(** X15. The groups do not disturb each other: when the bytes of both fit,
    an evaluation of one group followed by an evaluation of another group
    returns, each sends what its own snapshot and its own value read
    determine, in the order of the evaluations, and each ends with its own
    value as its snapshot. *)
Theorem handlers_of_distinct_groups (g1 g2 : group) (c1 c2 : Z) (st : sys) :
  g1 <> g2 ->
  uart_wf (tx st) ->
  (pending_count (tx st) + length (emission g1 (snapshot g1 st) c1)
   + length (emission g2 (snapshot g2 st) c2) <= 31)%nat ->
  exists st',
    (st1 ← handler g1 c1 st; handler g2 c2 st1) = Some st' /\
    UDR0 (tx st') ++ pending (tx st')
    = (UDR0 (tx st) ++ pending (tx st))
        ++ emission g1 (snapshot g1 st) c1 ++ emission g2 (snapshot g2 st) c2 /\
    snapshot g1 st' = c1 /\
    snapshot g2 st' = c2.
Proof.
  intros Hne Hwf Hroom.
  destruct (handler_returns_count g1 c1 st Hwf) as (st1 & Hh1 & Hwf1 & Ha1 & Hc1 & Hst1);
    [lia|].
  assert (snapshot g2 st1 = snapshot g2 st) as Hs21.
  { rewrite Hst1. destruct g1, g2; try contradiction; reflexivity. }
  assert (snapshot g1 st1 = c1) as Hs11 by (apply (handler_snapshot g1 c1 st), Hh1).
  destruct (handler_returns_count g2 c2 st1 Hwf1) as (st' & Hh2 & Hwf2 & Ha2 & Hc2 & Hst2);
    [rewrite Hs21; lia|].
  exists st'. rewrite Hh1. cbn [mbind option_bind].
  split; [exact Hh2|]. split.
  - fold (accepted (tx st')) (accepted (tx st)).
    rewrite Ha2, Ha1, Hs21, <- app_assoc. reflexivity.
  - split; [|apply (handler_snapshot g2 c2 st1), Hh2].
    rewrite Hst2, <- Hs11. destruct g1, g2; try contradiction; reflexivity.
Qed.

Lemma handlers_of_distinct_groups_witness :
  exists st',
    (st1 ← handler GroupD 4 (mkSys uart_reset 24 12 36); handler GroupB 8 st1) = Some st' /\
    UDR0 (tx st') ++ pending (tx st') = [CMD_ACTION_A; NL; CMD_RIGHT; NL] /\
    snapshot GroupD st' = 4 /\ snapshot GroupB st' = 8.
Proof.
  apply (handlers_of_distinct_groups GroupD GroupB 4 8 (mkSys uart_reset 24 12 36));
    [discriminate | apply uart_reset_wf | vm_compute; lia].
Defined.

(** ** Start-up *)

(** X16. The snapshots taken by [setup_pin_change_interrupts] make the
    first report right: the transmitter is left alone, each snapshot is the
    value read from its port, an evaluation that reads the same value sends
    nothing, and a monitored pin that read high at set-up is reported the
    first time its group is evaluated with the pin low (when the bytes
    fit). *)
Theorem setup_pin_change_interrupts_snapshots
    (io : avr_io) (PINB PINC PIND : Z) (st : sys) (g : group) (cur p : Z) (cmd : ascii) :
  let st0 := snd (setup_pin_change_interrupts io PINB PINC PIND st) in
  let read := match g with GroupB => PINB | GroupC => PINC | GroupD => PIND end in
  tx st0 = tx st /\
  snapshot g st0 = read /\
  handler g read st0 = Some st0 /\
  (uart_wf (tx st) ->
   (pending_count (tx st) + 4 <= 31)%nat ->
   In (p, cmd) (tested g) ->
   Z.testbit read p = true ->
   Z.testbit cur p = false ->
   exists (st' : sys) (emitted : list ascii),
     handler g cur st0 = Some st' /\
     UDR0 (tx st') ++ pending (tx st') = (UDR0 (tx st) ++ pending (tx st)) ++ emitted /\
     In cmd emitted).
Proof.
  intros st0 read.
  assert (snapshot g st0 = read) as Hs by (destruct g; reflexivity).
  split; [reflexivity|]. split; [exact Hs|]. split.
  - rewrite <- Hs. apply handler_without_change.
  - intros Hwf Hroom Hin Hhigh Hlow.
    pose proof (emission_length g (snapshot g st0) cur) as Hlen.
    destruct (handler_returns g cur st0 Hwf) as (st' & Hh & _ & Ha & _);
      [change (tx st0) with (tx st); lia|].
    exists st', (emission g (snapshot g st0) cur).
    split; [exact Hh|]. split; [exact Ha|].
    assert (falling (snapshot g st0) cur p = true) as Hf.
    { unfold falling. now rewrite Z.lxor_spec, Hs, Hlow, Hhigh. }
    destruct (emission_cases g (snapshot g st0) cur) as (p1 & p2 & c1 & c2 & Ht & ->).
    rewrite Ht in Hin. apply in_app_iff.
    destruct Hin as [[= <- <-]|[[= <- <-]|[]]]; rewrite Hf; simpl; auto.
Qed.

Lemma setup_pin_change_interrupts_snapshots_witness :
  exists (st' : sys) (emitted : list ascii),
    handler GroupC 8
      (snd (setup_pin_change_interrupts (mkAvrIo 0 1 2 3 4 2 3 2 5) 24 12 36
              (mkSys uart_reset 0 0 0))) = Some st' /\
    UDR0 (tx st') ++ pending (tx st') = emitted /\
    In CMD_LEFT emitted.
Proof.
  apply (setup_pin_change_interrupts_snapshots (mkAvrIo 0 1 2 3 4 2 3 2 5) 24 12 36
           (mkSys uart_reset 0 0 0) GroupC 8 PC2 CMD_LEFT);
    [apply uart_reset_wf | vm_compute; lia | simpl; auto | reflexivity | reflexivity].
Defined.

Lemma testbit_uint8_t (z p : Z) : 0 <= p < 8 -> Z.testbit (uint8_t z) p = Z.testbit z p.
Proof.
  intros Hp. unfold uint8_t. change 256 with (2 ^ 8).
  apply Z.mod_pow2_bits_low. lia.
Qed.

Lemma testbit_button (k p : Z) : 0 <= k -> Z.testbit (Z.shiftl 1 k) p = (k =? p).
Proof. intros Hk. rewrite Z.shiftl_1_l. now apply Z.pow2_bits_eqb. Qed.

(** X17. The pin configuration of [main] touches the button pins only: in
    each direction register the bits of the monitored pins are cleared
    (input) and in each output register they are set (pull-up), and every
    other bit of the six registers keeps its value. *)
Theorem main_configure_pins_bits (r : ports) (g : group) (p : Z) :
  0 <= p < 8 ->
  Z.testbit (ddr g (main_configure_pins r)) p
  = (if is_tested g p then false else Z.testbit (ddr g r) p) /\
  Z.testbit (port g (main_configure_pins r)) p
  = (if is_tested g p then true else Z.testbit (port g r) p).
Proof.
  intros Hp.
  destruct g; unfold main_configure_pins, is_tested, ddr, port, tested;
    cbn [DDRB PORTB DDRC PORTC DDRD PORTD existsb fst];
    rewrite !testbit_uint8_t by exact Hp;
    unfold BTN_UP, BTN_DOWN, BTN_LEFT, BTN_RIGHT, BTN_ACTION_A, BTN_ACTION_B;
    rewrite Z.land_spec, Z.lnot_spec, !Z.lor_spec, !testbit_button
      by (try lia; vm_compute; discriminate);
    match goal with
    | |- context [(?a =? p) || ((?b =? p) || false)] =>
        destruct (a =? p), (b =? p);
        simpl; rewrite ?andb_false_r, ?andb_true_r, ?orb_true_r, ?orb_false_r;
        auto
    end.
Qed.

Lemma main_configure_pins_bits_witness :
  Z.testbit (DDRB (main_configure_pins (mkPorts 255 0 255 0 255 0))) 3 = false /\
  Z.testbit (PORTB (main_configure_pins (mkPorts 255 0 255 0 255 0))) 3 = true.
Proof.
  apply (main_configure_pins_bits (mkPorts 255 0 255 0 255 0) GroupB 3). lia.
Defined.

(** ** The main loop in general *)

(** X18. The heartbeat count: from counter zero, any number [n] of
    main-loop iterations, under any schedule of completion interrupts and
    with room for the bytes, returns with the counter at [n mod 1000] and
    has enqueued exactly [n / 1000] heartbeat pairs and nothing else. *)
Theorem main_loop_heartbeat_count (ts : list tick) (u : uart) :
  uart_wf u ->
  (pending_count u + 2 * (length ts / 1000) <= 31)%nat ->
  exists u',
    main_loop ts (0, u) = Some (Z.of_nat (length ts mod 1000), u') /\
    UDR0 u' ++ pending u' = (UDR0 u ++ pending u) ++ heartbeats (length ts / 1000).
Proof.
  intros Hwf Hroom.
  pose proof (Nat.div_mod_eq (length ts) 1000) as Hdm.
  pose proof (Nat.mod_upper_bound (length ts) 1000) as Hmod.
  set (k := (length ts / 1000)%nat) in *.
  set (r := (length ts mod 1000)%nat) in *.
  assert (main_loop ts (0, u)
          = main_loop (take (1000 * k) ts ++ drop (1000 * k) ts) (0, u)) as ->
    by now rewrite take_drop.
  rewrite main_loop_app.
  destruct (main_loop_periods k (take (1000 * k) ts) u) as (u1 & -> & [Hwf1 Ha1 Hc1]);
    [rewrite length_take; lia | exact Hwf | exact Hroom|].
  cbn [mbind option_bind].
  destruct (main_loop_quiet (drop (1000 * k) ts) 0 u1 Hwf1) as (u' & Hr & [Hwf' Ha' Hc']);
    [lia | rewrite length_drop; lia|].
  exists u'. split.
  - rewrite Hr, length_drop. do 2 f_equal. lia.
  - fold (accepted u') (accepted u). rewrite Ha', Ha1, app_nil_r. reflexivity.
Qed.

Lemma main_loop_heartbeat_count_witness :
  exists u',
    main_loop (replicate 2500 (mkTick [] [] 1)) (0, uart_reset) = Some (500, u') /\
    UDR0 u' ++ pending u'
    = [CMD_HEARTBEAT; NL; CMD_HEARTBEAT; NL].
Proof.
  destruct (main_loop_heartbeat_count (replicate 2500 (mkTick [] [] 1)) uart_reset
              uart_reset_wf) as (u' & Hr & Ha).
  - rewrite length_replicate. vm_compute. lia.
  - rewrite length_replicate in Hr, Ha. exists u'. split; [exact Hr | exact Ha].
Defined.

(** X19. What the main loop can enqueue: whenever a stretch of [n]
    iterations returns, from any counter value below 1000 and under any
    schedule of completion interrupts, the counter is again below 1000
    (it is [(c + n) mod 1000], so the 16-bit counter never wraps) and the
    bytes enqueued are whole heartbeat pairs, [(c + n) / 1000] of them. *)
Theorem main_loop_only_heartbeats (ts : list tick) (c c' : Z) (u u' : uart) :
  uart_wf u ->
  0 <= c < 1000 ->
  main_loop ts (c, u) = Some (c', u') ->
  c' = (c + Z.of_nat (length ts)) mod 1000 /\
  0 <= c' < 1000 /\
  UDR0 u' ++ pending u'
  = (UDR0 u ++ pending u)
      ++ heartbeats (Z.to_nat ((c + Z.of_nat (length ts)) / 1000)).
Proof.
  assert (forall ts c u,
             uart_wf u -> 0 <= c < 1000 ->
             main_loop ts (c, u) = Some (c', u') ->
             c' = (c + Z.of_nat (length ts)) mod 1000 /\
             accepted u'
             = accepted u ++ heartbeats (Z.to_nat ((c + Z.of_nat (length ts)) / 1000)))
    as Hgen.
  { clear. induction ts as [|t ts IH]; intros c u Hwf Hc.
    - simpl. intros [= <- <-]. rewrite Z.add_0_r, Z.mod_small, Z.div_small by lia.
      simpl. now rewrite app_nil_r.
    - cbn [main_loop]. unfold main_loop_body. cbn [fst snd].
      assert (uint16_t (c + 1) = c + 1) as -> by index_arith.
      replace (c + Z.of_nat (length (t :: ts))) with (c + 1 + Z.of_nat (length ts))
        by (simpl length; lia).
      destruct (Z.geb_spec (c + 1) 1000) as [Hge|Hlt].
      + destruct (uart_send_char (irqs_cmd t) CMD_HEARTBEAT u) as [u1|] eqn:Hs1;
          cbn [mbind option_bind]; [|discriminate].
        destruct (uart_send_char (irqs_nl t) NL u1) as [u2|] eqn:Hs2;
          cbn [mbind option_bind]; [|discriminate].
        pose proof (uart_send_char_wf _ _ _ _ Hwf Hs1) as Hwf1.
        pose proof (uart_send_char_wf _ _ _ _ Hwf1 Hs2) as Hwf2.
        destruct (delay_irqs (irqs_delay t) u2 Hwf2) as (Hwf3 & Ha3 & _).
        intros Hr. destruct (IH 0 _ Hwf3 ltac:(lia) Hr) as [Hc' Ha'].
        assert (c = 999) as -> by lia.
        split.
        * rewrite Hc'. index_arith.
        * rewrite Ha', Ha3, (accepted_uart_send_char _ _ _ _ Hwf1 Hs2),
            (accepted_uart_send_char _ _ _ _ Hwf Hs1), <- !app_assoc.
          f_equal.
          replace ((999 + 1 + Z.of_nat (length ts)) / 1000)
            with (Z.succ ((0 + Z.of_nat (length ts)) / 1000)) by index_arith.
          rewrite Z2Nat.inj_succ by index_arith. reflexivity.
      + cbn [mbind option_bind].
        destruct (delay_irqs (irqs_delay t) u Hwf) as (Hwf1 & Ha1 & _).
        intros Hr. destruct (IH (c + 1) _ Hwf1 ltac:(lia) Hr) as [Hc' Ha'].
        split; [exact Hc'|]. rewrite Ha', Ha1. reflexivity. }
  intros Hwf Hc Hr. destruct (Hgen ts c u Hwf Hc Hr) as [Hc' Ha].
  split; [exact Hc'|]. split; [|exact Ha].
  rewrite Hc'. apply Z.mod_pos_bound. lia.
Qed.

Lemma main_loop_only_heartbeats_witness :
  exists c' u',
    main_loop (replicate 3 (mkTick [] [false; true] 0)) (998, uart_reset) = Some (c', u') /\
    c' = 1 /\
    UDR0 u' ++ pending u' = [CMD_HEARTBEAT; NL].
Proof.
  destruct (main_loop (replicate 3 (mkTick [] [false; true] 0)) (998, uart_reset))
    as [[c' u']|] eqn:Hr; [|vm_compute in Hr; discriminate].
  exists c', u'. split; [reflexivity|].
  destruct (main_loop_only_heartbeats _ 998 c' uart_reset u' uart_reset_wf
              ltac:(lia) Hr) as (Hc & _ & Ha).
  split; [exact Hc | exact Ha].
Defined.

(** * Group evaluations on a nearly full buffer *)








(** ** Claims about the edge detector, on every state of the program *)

###

Task to carry out: Show the lines of the records that include the string "else".

Solution for this problem:
  = (if is_tested g p then false else Z.testbit (ddr g r) p) /\
  = (if is_tested g p then true else Z.testbit (port g r) p).
    has enqueued exactly [n / 1000] heartbeat pairs and nothing else. *)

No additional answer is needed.